(** * FraudRadar: trust scoring, reputation and alert dispatch

    A shallow embedding of the server side of the repository:
    - [User]                 models/User.js
    - [FraudReport]          models/FraudReport.js
    - [Alert]                models/Alert.js
    - [NotificationService]  services/notificationService.js
    - [Routes]               the POST /report and POST /reports/:id/verify
                             handlers of the fraud router

    JavaScript numbers are idealised: counters and scores are integers
    ([Z]), vote weights are exact rationals ([Q]) and geographic
    quantities are real numbers ([R]).  [TrustScore] gives
    [calculateTrustScore] once more in IEEE 754 double precision
    ([Number]), where the stored score can differ from the exact one.
    Collections keyed by [_id] are finite maps, so that two documents never
    share an identifier. *)

From Stdlib Require Import ZArith QArith Qround Reals Psatz SpecFloat.
From stdpp Require Import base option list gmap strings pretty sorting.

Close Scope R_scope.
Close Scope Q_scope.
Open Scope Z_scope.

(** Mongo object identifiers; only their equality is ever observed. *)
Abbreviation ObjectId := N.

(** A [Date], as milliseconds since the epoch. *)
Abbreviation Date := Z.

(** The [fraudType] enumeration of the report schema. *)
Inductive FraudType :=
  | ponzi | phishing | tax_scam | otp_fraud | fake_job | lottery
  | romance | investment | fake_bank | courier_scam | other.

#[global] Instance FraudType_eq_dec : EqDecision FraudType.
Proof. solve_decision. Defined.

(** The three delivery channels, the keys of [preferences.notifications]
    and of an alert's [channels]. *)
Module Channel.
Inductive t := email | sms | push.

#[global] Instance eq_dec : EqDecision t.
Proof. solve_decision. Defined.
End Channel.

(** ** The fragments of the JavaScript runtime the code relies on *)
Module JS.

(** [Math.round]: the nearest integer, ties going up. *)
Definition Math_round (x : Q) : Z := Qfloor (x + (1 # 2)).

(** [a / b] on numbers.  [None] stands for a quotient that is not a
    finite number (a zero divisor gives [NaN] or an infinity). *)
Definition div (a b : Q) : option Q :=
  if Qeq_bool b 0 then None else Some (a / b)%Q.

(** Truthiness of an optional string: [undefined] and the empty string
    are falsy. *)
Definition truthy (s : option string) : bool :=
  match s with
  | Some s => negb (String.eqb s "")
  | None => false
  end.

(** [Math.atan2 y x] on reals. *)
Definition Math_atan2 (y x : R) : R :=
  if Rlt_dec 0 x then atan (y / x)
  else if Rlt_dec x 0 then
         (if Rle_dec 0 y then atan (y / x) + PI else atan (y / x) - PI)%R
  else if Rlt_dec 0 y then (PI / 2)%R
  else if Rlt_dec y 0 then (- (PI / 2))%R
  else 0%R.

-*-*-

### Goal of the exercise
Retype only this range exactly: the first line of the data through the line where "Open Scope Z_scope." appears.

### Completed task
(** * FraudRadar: trust scoring, reputation and alert dispatch

    A shallow embedding of the server side of the repository:
    - [User]                 models/User.js
    - [FraudReport]          models/FraudReport.js
    - [Alert]                models/Alert.js
    - [NotificationService]  services/notificationService.js
    - [Routes]               the POST /report and POST /reports/:id/verify
                             handlers of the fraud router

    JavaScript numbers are idealised: counters and scores are integers
    ([Z]), vote weights are exact rationals ([Q]) and geographic
    quantities are real numbers ([R]).  [TrustScore] gives
    [calculateTrustScore] once more in IEEE 754 double precision
    ([Number]), where the stored score can differ from the exact one.
    Collections keyed by [_id] are finite maps, so that two documents never
    share an identifier. *)

From Stdlib Require Import ZArith QArith Qround Reals Psatz SpecFloat.
From stdpp Require Import base option list gmap strings pretty sorting.

Close Scope R_scope.
Close Scope Q_scope.
Open Scope Z_scope.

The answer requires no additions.